Mohon tunggu...
I Ketut Suweca
I Ketut Suweca Mohon Tunggu... Dosen - Dosen - Pencinta Dunia Literasi

Kecintaannya pada dunia literasi membawanya suntuk berkiprah di bidang penulisan artikel dan buku. Baginya, hidup yang berguna adalah hidup dengan berbagi kebaikan, antara lain, melalui karya tulis.

Selanjutnya

Tutup

Hobby Artikel Utama

Penulis dan Lima "Musuh" Terbesarnya!

3 Desember 2021   19:21 Diperbarui: 4 Desember 2021   05:00 962
+
Laporkan Konten
Laporkan Akun
Kompasiana adalah platform blog. Konten ini menjadi tanggung jawab bloger dan tidak mewakili pandangan redaksi Kompas.
Lihat foto
Menulis (Sumber: Pexels/Judit Peter)

Menulis bagi sebagian orang menyenangkan sedangkan bagi sebagian lainnya sebaliknya: tidak menyenangkan.
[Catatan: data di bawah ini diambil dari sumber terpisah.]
(* ===== verification/Globals.v ===== *)
(** The process-wide state of AsyncRT (AsyncRT/lib/Runtime/Globals/Globals.cpp):
    the counter of task ids, the table of devices and the current device of a
    thread, and the choice of allocator per platform. *)
From S2P Require Import Prelude Semaphore.

Module Globals.
Import Semaphore.

(** [globalUniqueTaskIdCounter] is a 64-bit atomic: [fetch_add] returns the
    value it adds to, and wraps. *)
Definition getUniqueTaskIdForWorkItem : State Z Z := fun counter =>
  (counter, (counter + 1) mod 2 ^ 64).

(** Calls by several threads: the atomic makes them happen one after another,
    in the order of the schedule. *)
Fixpoint taskIds {Th} (schedule : list Th) (counter : Z) : list (Th * Z) :=
  match schedule with
  | [] => []
  | t :: schedule =>
      let '(id, counter) := getUniqueTaskIdForWorkItem counter in
      (t, id) :: taskIds schedule counter
  end.

(** [static thread_local CompactCPUDevicePtr]: a default for every thread,
    reached by reference. *)
Definition getCurrentCPUDeviceInTLS {D} (noDevice : D) (tls : gmap nat D) (thread : nat) : D :=
  default noDevice (tls !! thread).
Definition setCurrentCPUDeviceInTLS {D} (tls : gmap nat D) (thread : nat) (d : D) : gmap nat D :=
  <[thread := d]> tls.

(** [static CPUDeviceTable *table = ctor()]: the first call constructs. [W] is
    what the constructors act on. *)
Definition getCPUDeviceTableSingleton {W T} (ctor : State W T) : State (option T * W) T :=
  fun '(table, w) =>
  match table with
  | Some t => (t, (table, w))
  | None => let '(t, w) := ctor w in (t, (Some t, w))
  end.

Fixpoint tableCalls {W T} (ctors : list (State W T)) (s : option T * W) : list T * (option T * W) :=
  match ctors with
  | [] => ([], s)
  | ctor :: ctors =>
      let '(t, s) := getCPUDeviceTableSingleton ctor s in
      let '(ts, s) := tableCalls ctors s in (t :: ts, s)
  end.

(** A call into an allocator: which one, and the bytes, the alignment and the
    NUMA partition that it is asked for. The positions of the arguments differ:
    [tc_memalign(alignment, size)], [mi_malloc_aligned(size, alignment)]. *)
Inductive AllocCall :=
  | tc_memalign (alignment size : Z)
  | mi_malloc_aligned (size alignment : Z)
  | TCMallocInternalMemalign (alignment size : Z)
  | TCMallocInternalMemalignNumaPartition (alignment size numaPartition : Z).

Definition tc_new (pf : Platform) (alignment size : Z) : AllocCall :=
  match pf with
  | Apple => tc_memalign alignment size
  | Windows => mi_malloc_aligned size alignment
  | Posix => TCMallocInternalMemalign alignment size
  end.

Definition tc_new_numa (pf : Platform) (alignment size numaPartition : Z) : AllocCall :=
  match pf with
  | Apple => tc_memalign alignment size
  | Windows => mi_malloc_aligned size alignment
  | Posix => TCMallocInternalMemalignNumaPartition alignment size numaPartition
  end.

(** What the allocators' manuals say of their arguments. *)
Definition requestedSize (c : AllocCall) : Z :=
  match c with
  | tc_memalign _ s | mi_malloc_aligned s _ | TCMallocInternalMemalign _ s
  | TCMallocInternalMemalignNumaPartition _ s _ => s
  end.
Definition requestedAlignment (c : AllocCall) : Z :=
  match c with
  | tc_memalign a _ | mi_malloc_aligned _ a | TCMallocInternalMemalign a _
  | TCMallocInternalMemalignNumaPartition a _ _ => a
  end.

(** Freeing, and which allocator a call belongs to. *)
Inductive FreeCall := tc_free (ptr : Z) | mi_free (ptr : Z) | TCMallocInternalFree (ptr : Z).
Definition tc_delete (pf : Platform) (ptr : Z) : FreeCall :=
  match pf with Apple => tc_free ptr | Windows => mi_free ptr | Posix => TCMallocInternalFree ptr end.
Inductive Allocator := Gperftools | Mimalloc | TCMalloc.
Definition allocates (c : AllocCall) : Allocator :=
  match c with
  | tc_memalign _ _ => Gperftools
  | mi_malloc_aligned _ _ => Mimalloc
  | TCMallocInternalMemalign _ _ | TCMallocInternalMemalignNumaPartition _ _ _ => TCMalloc
  end.
Definition frees (c : FreeCall) : Allocator :=
  match c with tc_free _ => Gperftools | mi_free _ => Mimalloc | TCMallocInternalFree _ => TCMalloc end.

(** Memory goes back to the allocator it came from, with a partition or not. *)
Lemma tc_delete_matches pf alignment size numa ptr :
  frees (tc_delete pf ptr) = allocates (tc_new pf alignment size)
  ∧ frees (tc_delete pf ptr) = allocates (tc_new_numa pf alignment size numa).
Proof. by destruct pf. Qed.

Lemma tc_new_request pf alignment size numa :
  requestedSize (tc_new pf alignment size) = size ∧
  requestedAlignment (tc_new pf alignment size) = alignment ∧
  requestedSize (tc_new_numa pf alignment size numa) = size ∧
  requestedAlignment (tc_new_numa pf alignment size numa) = alignment.
Proof. by destruct pf. Qed.

Lemma tls_separate {D} (noDevice : D) tls t u d : t ≠ u →
  getCurrentCPUDeviceInTLS noDevice (setCurrentCPUDeviceInTLS tls t d) t = d ∧
  getCurrentCPUDeviceInTLS noDevice (setCurrentCPUDeviceInTLS tls t d) u
    = getCurrentCPUDeviceInTLS noDevice tls u.
Proof.
  intros Hne. unfold getCurrentCPUDeviceInTLS, setCurrentCPUDeviceInTLS.
  by rewrite lookup_insert_eq, lookup_insert_ne.
Qed.

Lemma taskIds_lookup {Th} (schedule : list Th) c i t : 0 ≤ c < 2 ^ 64 →
  taskIds schedule c !! i = Some t → t.2 = (c + Z.of_nat i) mod 2 ^ 64.
Proof.
  revert c i. induction schedule as [|x l IH]; intros c [|i] Hc H; simplify_eq/=.
  - by rewrite Z.add_0_r, Z.mod_small.
  - rewrite (IH _ _ (Z.mod_pos_bound (c + 1) (2 ^ 64) ltac:(done)) H), Zplus_mod_idemp_l. f_equal. lia.
Qed.

Lemma taskIds_length {Th} (schedule : list Th) c : length (taskIds schedule c) = length schedule.
Proof. revert c. induction schedule; intros; simpl; auto. Qed.

(** task ids are unique in the process: whichever threads ask and in
    whatever order, no two of up to 2^64 requests get the same id. *)
Theorem taskIds_unique {Th} (schedule : list Th) c : 0 ≤ c < 2 ^ 64 →
  Z.of_nat (length schedule) ≤ 2 ^ 64 → NoDup (map snd (taskIds schedule c)).
Proof.
  intros Hc Hlen. apply NoDup_alt. intros i j x Hi Hj.
  rewrite !lookup_map in Hi, Hj.
  destruct (taskIds schedule c !! i) as [ti|] eqn:Ei; [|done].
  destruct (taskIds schedule c !! j) as [tj|] eqn:Ej; [|done].
  assert (ti.2 = tj.2) as E by (simpl in *; congruence).
  pose proof (lookup_lt_Some _ _ _ Ei) as Li. pose proof (lookup_lt_Some _ _ _ Ej) as Lj.
  rewrite taskIds_length in Li, Lj.
  apply taskIds_lookup in Ei, Ej; try done. rewrite Ei, Ej in E.
  assert ((Z.of_nat j - Z.of_nat i) mod 2 ^ 64 = 0) as H.
  { replace (Z.of_nat j - Z.of_nat i) with ((c + Z.of_nat j) - (c + Z.of_nat i)) by lia.
    rewrite Zminus_mod, E, Z.sub_diag. done. }
  apply Z.mod_divide in H as [k Hk]; [|done].
  assert (k = 0) by nia. lia.
Qed.

Lemma taskIds_unique_witness : NoDup [2 ^ 64 - 1; 0; 1].
Proof. apply (taskIds_unique [true; false; true] (2 ^ 64 - 1)); simpl; lia. Defined.

(** Once the table is there every call returns it, and constructs nothing. *)
Lemma tableCalls_built {W T} (ctors : list (State W T)) t w :
  tableCalls ctors (Some t, w) = (replicate (length ctors) t, (Some t, w)).
Proof. induction ctors as [|ctor ctors IH]; simpl; [done|]. by rewrite IH. Qed.

(** All callers share the table of the first one; its constructor alone runs. *)
Lemma getCPUDeviceTable_once {W T} (ctor : State W T) ctors w :
  tableCalls (ctor :: ctors) (None, w)
  = (replicate (S (length ctors)) (ctor w).1, (Some (ctor w).1, (ctor w).2)).
Proof.
  simpl. destruct (ctor w) as [t w'] eqn:E. simpl. by rewrite tableCalls_built.
Qed.

End Globals.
Bagi mereka yang menyenangi aktivitas menulis, tentu akan tidak banyak mengalami hambatan dalam menuangka gagasan ke dalam bentuk karya tulis. 

Berbeda halnya dengan mereka yang tidak menyukai kegiatan tulis-menulis, mereka cenderung menghindari pekerjaan ini atau mengerjakannya dengan setengah hati.
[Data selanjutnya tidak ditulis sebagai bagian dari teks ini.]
(* ===== verification/Xlinker.v ===== *)
(** [resolveXlinkerLibraries] (Mojo/tools/mojo/Common/XlinkerResolution.cpp):
    the -Xlinker arguments of an in-process run, turned into the shared
    libraries to load. *)
From S2P Require Import Prelude StringRef Semaphore.

Module Xlinker.
Import Semaphore.

(** What the pass over the arguments accumulates; [warnings] are the calls of
    [state.reportWarning]. *)
Record LinkState := {
  searchDirs : list string;
  libraries : list string;
  deferredLibs : list string;
  warnings : list string
}.

Definition addDir (d : string) (st : LinkState) : LinkState :=
  {| searchDirs := app (searchDirs st) [d]; libraries := libraries st;
     deferredLibs := deferredLibs st; warnings := warnings st |}.
Definition addLibrary (l : string) (st : LinkState) : LinkState :=
  {| searchDirs := searchDirs st; libraries := app (libraries st) [l];
     deferredLibs := deferredLibs st; warnings := warnings st |}.
Definition deferLib (l : string) (st : LinkState) : LinkState :=
  {| searchDirs := searchDirs st; libraries := libraries st;
     deferredLibs := app (deferredLibs st) [l]; warnings := warnings st |}.
Definition warn (w : string) (st : LinkState) : LinkState :=
  {| searchDirs := searchDirs st; libraries := libraries st;
     deferredLibs := deferredLibs st; warnings := app (warnings st) [w] |}.
Definition emptyState : LinkState := {| searchDirs := []; libraries := []; deferredLibs := []; warnings := [] |}.

Section Resolve.
Context {SR : StringRefOps} (pf : Platform).
(** [PlatformLibrary::getSharedLibraryName], [path(dir) / name] as a string,
    and [exists(path, ec) && !ec]. *)
Variable getSharedLibraryName : string → string.
Variable joinPath : string → string → string.
Variable exists_ : string → bool.

Definition hasSharedLibraryExtension (path : string) : bool :=
  match pf with
  | Windows => ends_with_insensitive path ".dll"
  | _ => ends_with path ".so" || ends_with path ".dylib" || contains path ".so."
  end.

Definition candidates (libName : string) : list string :=
  app [getSharedLibraryName libName]
      match pf with Apple => ["lib" ++ libName ++ ".so"] | _ => [] end.

Fixpoint findInDir (dir : string) (names : list string) : option string :=
  match names with
  | [] => None
  | name :: names =>
      let candidate := joinPath dir name in
      if exists_ candidate then Some candidate else findInDir dir names
  end.
Fixpoint findInDirs (dirs : list string) (names : list string) : option string :=
  match dirs with
  | [] => None
  | dir :: dirs =>
      match findInDir dir names with Some c => Some c | None => findInDirs dirs names end
  end.
Definition findLibraryByName (libName : string) (dirs : list string) : option string :=
  findInDirs dirs (candidates libName).

(** [consumeNext]: the argument after [i], with the index moved to it. *)
Definition consumeNext (xlinkerArgs : list string) (i : nat) : option string * nat :=
  match xlinkerArgs !! (i + 1)%nat with
  | Some next => (Some next, (i + 1)%nat)
  | None => (None, i)
  end.

Definition orElse {A} (a b : option A) : option A := match a with Some _ => a | None => b end.

(** A flag's value: what follows it in the argument, or the next argument. *)
Definition valueOrNext (add : string → LinkState → LinkState) (xlinkerArgs : list string)
    (i : nat) (value : string) (st : LinkState) : LinkState * nat :=
  if negb (isEmpty value) then (add value st, i)
  else match consumeNext xlinkerArgs i with
       | (Some next, i) => (add next st, i)
       | (None, i) => (st, i)
       end.

(** One turn of the loop, with the index it leaves. *)
Definition argument (xlinkerArgs : list string) (i : nat) (arg : string) (st : LinkState)
    : LinkState * nat :=
  match orElse (consume_front arg "-L") (consume_front arg "--library-path=") with
  | Some v => valueOrNext addDir xlinkerArgs i v st
  | None =>
  if String.eqb arg "--library-path" then valueOrNext addDir xlinkerArgs i "" st else
  match consume_front arg "-l" with
  | Some v => valueOrNext deferLib xlinkerArgs i v st
  | None =>
  match orElse (consume_front arg "-rpath=") (consume_front arg "--rpath=") with
  | Some v => (addDir v st, i)
  | None =>
  if String.eqb arg "-rpath" || String.eqb arg "--rpath" then valueOrNext addDir xlinkerArgs i "" st else
  if hasSharedLibraryExtension arg then
    if exists_ arg then (addLibrary arg st, i)
    else (warn ("shared library does not exist for `-Xlinker` argument: '" ++ arg ++ "'") st, i)
  else (warn ("-Xlinker argument has no effect on `mojo run`: '" ++ arg ++ "'") st, i)
  end end end.

(** [for (size_t i = 0; i < xlinkerArgs.size(); ++i)]. *)
Fixpoint argumentsFrom (fuel : nat) (xlinkerArgs : list string) (i : nat) (st : LinkState)
    : option LinkState :=
  match xlinkerArgs !! i with
  | None => Some st
  | Some arg =>
      match fuel with
      | O => None
      | S fuel => let '(st, i) := argument xlinkerArgs i arg st in
                  argumentsFrom fuel xlinkerArgs (i + 1) st
      end
  end.

Definition resolveDeferred (st : LinkState) (libName : string) : LinkState :=
  match findLibraryByName libName (searchDirs st) with
  | Some resolved => addLibrary resolved st
  | None => warn ("could not locate shared library for '-l" ++ libName
                  ++ "' on the linker search path") st
  end.

(** The libraries, and the warnings reported. *)
Definition resolveXlinkerLibraries (xlinkerArgs : list string) : option (list string * list string) :=
  st ← argumentsFrom (List.length xlinkerArgs) xlinkerArgs 0 emptyState;
  let st := foldl resolveDeferred st (deferredLibs st) in
  Some (libraries st, warnings st).

(** ** The forms the header documents *)

(** An argument list as the header reads it. *)
Inductive Item := ItemDir (d : string) | ItemLib (name : string) | ItemOther (arg : string).

(** What an argument starts: a directory or a library with its value attached,
    one whose value is the next argument, or a file. *)
Inductive Form := FDir (d : string) | FLib (l : string) | FDirNext | FLibNext | FOther.

Definition attached (some : string → Form) (next : Form) (v : string) : Form :=
  if isEmpty v then next else some v.

Definition form (arg : string) : Form :=
  match stripPrefix "-L" arg, stripPrefix "--library-path=" arg with
  | Some v, _ | None, Some v => attached FDir FDirNext v
  | None, None =>
  match stripPrefix "-l" arg, stripPrefix "-rpath=" arg, stripPrefix "--rpath=" arg with
  | Some v, _, _ => attached FLib FLibNext v
  | None, Some v, _ | None, None, Some v => FDir v
  | None, None, None =>
      if bool_decide (arg ∈ ["--library-path"; "-rpath"; "--rpath"]) then FDirNext else FOther
  end end.

Fixpoint items (args : list string) : list Item :=
  match args with
  | [] => []
  | arg :: args =>
      match form arg, args with
      | FDir d, _ => ItemDir d :: items args
      | FLib l, _ => ItemLib l :: items args
      | FDirNext, next :: args => ItemDir next :: items args
      | FLibNext, next :: args => ItemLib next :: items args
      | FDirNext, [] | FLibNext, [] => []
      | FOther, _ => ItemOther arg :: items args
      end
  end.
Baik bagi orang yang menyenangi dunia tulis-menulis maupun bagi mereka yang tidak menyukainya, pada dasarnya menulis merupakan sebuah perjuangan. Perjuangan? Ya, perjuangan melawan diri sendiri! "Musuh" terbesar seorang penulis bukanlah orang lain, melainkan dirinya sendiri.

Musuh terbesar yang tampak manusiawi itu mesti dihadapi, mesti dilawan, mesti fight setiap hari untuk menundukkannya. Kalau kalah, maka musuh akan menjadi penguasa dan merajalela dalam dalam diri dan terekspresikan ke dalam bentuk sikap dan tindakan.

Lalu, apa yang dimaksud dengan musuh di dalam diri sendiri -- yang mau tak mau, harus diatasi jika ingin berhasil keluar sebagai pemenang?

Berikut ini adalah 5 musuh terbesar yang setiap saat hadir menantang dan menghadang para penulis. Ia datang mengiming-imingi para penulis untuk melenceng dari rencana yang ditetapkan di awal. Mari kita bahas lebih lanjut.

Pertama, kemalasan (laziness)

Ini salah satu musuh terbesar dan tersulit untuk ditundukkan. Mengapa sulit? Karena musuh ini ada di dalam diri sendiri dan setiap saat bisa muncul menggoda bahkan menghasut kita untuk berhenti menulis.

Kemalasan tampil dengan wajah manis dan menawarkan kesantaian, leha-leha, dan kesenangan dalam menikmatinya. 

Ia bisa melenakan bagi siapa pun yang sudah larut di dalamnya. Ia memberi kesenangan sesaat, tetapi kegagalan pada akhirnya.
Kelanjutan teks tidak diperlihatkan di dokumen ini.